12. Investment under uncertainty: introduction to real options.A comparison between financial options and real options

13."Investment and Hysteresis" by Dixit (1992), J. Ec. Perspectives

14. Some applications of the real option methodology: evaluating environmental investments.

15. Abatement investments under different policies

 

Readings/Bibliography

Specialized articles and a reading list will be provided during the course. The reading list will be available in the "Materiale Didattico" website before each lecture.

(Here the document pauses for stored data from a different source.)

Section sizes.
Context {SP : SizePattern}.

Definition size_format (field : string) (value : option string) : Result () CoverageError :=
  match value with
  | Some value =>
    if size_is_match value then Ok ()
    else Err (Validation
      (InvalidFormat field value "must either be provided as percentage or rem"))
  | None => Ok ()
  end.

Fixpoint container_validate (container : GeoPageContainer Raw) : Result () CoverageError :=
  match container with
  | mkContainer height width padding padding_left padding_right padding_top padding_bottom gap
      _ _ _ children =>
    size_format "height" height ?;
    size_format "width" width ?;
    not_negative "padding" padding ?;
    not_negative "padding_left" padding_left ?;
    not_negative "padding_right" padding_right ?;
    not_negative "padding_top" padding_top ?;
    not_negative "padding_bottom" padding_bottom ?;
    not_negative "gap" gap ?;
    if bool_decide (length children = 0) then Err (Validation (Empty "children"))
    else each node_validate children
  end
with node_validate (node : GeoNode Raw) : Result () CoverageError :=
  match node with
  | Container c => container_validate c
  | Button b => button_validate b
  | Divider d => divider_validate d
  end.

Definition type_validate (t : ProfileType Raw) : Result () CoverageError :=
  match t with
  | Geo container => container_validate container
  | Tabbed [] => Err (Validation (Empty "tabs"))
  | Tabbed tabs => each tab_validate tabs
  end.

Definition profile_validate (raw : ProfileRaw) : Result () CoverageError :=
  if bool_decide (profile_id_str (raw_id raw) = EmptyString) then Err (Validation (Empty "id"))
  else
    match raw_type raw with
    | Geo _ =>
      if negb (bool_decide (raw_view raw = Page)) then
        Err (Validation (InvalidValue "view" (ShownText (view_to_string (raw_view raw)))
          "geo profiles only support the page view"))
      else Ok ()
    | Tabbed _ => Ok ()
    end ?;
    type_validate (raw_type raw).
End sizes.

(** ** Copying a layout ([FromRaw], [TryFrom<DirectAccessKeyRaw>]) *)

(** [Option::map(f).transpose()?] *)
Definition transpose {A B E : Type} (f : A -> Result B E) (x : option A) : Result (option B) E :=
  match x with
  | Some x => match f x with Ok y => Ok (Some y) | Err e => Err e end
  | None => Ok None
  end.

(** [Ok(f(x?))] *)
Definition map_ok {A B E : Type} (f : A -> B) (x : Result A E) : Result B E :=
  match x with Ok x => Ok (f x) | Err e => Err e end.

Fixpoint page_from_raw (raw : DirectAccessPage Raw) :
    Result (DirectAccessPage Checked) CoverageError :=
  match raw with mkPage rows content => map_ok (mkPage rows) (content_from_raw content) end
with content_from_raw (raw : DirectAccessPageContent Raw) :
    Result (DirectAccessPageContent Checked) CoverageError :=
  match raw with
  | Keys keys => map_ok Keys (collect key_try_from keys)
  | ClientPage client_page => Ok (ClientPage client_page)
  end
with key_try_from (raw : DirectAccessKey Raw) : Result (DirectAccessKey Checked) CoverageError :=
  key_validate raw ?;
  match raw with
  | mkKey label color station_id page =>
    map_ok (mkKey label color station_id) (transpose page_from_raw page)
  end.

Definition tab_from_raw (raw : Tab Raw) : Result (Tab Checked) CoverageError :=
  tab_validate raw ?; map_ok (mkTab (tab_label raw)) (page_from_raw (tab_page raw)).

Definition button_from_raw (raw : GeoPageButton Raw) :
    Result (GeoPageButton Checked) CoverageError :=
  button_validate raw ?;
  map_ok
    (λ page, mkButton (button_label raw) (button_size raw) (button_color raw) page
      (button_station_id raw))
    (transpose page_from_raw (button_page raw)).

Definition divider_from_raw (raw : GeoPageDivider Raw) :
    Result (GeoPageDivider Checked) CoverageError :=
  divider_validate raw ?;
  Ok (mkDivider (orientation raw) (thickness raw) (divider_color raw) (oversize raw)).

Section from_raw.
Context {SP : SizePattern}.

Fixpoint container_from_raw (raw : GeoPageContainer Raw) :
    Result (GeoPageContainer Checked) CoverageError :=
  container_validate raw ?;
  match raw with
  | mkContainer height width padding padding_left padding_right padding_top padding_bottom gap
      justify_content align_items direction children =>
    map_ok
      (mkContainer height width padding padding_left padding_right padding_top padding_bottom gap
        justify_content align_items direction)
      (collect node_from_raw children)
  end
with node_from_raw (raw : GeoNode Raw) : Result (GeoNode Checked) CoverageError :=
  match raw with
  | Container c => map_ok Container (container_from_raw c)
  | Button b => map_ok Button (button_from_raw b)
  | Divider d => map_ok Divider (divider_from_raw d)
  end.

Definition type_from_raw (raw : ProfileType Raw) : Result (ProfileType Checked) CoverageError :=
  match raw with
  | Geo container => map_ok Geo (container_from_raw container)
  | Tabbed tabs => map_ok Tabbed (collect tab_from_raw tabs)
  end.

Definition profile_from_raw (raw : ProfileRaw) : Result Profile CoverageError :=
  profile_validate raw ?;
  map_ok (λ profile_type,
      mkProfile (raw_id raw) (raw_view raw) profile_type (type_collect profile_type ∅))
    (type_from_raw (raw_type raw)).
End from_raw.

(** ** Induction over the layouts *)

Lemma nothing_is_not_some {A : Type} (x : A) : None = Some x -> False.
Proof. done. Qed.

Section page_induction.
Context {stage : Stage}.
Context (P : DirectAccessPage stage -> Prop) (K : DirectAccessKey stage -> Prop).
Context (page_keys : forall rows keys, Forall K keys -> P (mkPage rows (Keys keys))).
Context (page_client : forall rows client_page, P (mkPage rows (ClientPage client_page))).
Context (key : forall label color station_id page,
  (forall p, page = Some p -> P p) -> K (mkKey label color station_id page)).

Fixpoint page_induct (p : DirectAccessPage stage) : P p :=
  match p with
  | mkPage rows content =>
    match content with
    | Keys keys =>
      page_keys rows keys
        ((fix go l : Forall K l :=
            match l with
            | [] => Forall_nil_2 K
            | k :: l => Forall_cons_2 K k l (key_induct k) (go l)
            end) keys)
    | ClientPage client_page => page_client rows client_page
    end
  end
with key_induct (k : DirectAccessKey stage) : K k :=
  match k with
  | mkKey label color station_id page =>
    key label color station_id page
      match page with
      | Some p => λ p' H, eq_ind p P (page_induct p) p' (Some_inj p p' H)
      | None => λ p' H, False_ind (P p') (nothing_is_not_some p' H)
      end
  end.

Lemma pages_ind : (forall p, P p) /\ (forall k, K k).
Proof. split; [apply page_induct|apply key_induct]. Qed.
End page_induction.

Section container_induction.
Context {stage : Stage}.
Context (P : GeoPageContainer stage -> Prop) (N : GeoNode stage -> Prop).
Context (of_children : forall height width padding padding_left padding_right padding_top
  padding_bottom gap justify_content align_items direction children, Forall N children ->
  P (mkContainer height width padding padding_left padding_right padding_top padding_bottom gap
       justify_content align_items direction children)).
Context (of_container : forall c, P c -> N (Container c)).
Context (of_button : forall b, N (Button b)).
Context (of_divider : forall d, N (Divider d)).

Fixpoint container_induct (c : GeoPageContainer stage) : P c :=
  match c with
  | mkContainer height width padding padding_left padding_right padding_top padding_bottom gap
      justify_content align_items direction children =>
    of_children height width padding padding_left padding_right padding_top padding_bottom gap
      justify_content align_items direction children
      ((fix go l : Forall N l :=
          match l with
          | [] => Forall_nil_2 N
          | n :: l => Forall_cons_2 N n l (node_induct n) (go l)
          end) children)
  end
with node_induct (n : GeoNode stage) : N n :=
  match n with
  | Container c => of_container c (container_induct c)
  | Button b => of_button b
  | Divider d => of_divider d
  end.

Lemma containers_ind : (forall c, P c) /\ (forall n, N n).
Proof. split; [apply container_induct|apply node_induct]. Qed.
End container_induction.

Here are additional suggested textbooks:

-for a general background:

Jeff Madura, Financial Markets and Institutions, 12th ed. South-Western Pub (Cengage), 2018

-for derivatives:

 J. Hull, Risk management and Financial Institutions, Wiley, 2012

- for real options:

A. Dixit and R. Pindyck, Investment under Uncertainty, Princeton University Press, 1996

Teaching methods

Lectures & seminars/classes. Assessment during onsite lectures. Two flipped classrooms.

Assessment methods

The assessment method is based on the evaluation of a written test for the individual preparation. Students are expected to answer ten questions, including multiple-choice, true-false, or short answers. A mock exam as a sample will be provided at least one month before end of lectures. Students are expected to know the basic quantitative methods discussed during lectures and to critically discern the limitations of the methods employed in the analysis. Emphasis is laid upon applications of real options to environmental cases. Assessment during onsite lectures (consisting of mid-Term mock tests, short case studies reports and flipped classrooms) are also considered.

 

Additional information on the assessment method will be discussed during the first lecture.

Teaching tools

Lectures and lab classes.

Office hours

See the website of Elettra Agliardi

SDGs

Affordable and clean energy Industry, innovation and infrastructure Sustainable cities Climate Action

This teaching activity contributes to the achievement of the Sustainable Development Goals of the UN 2030 Agenda.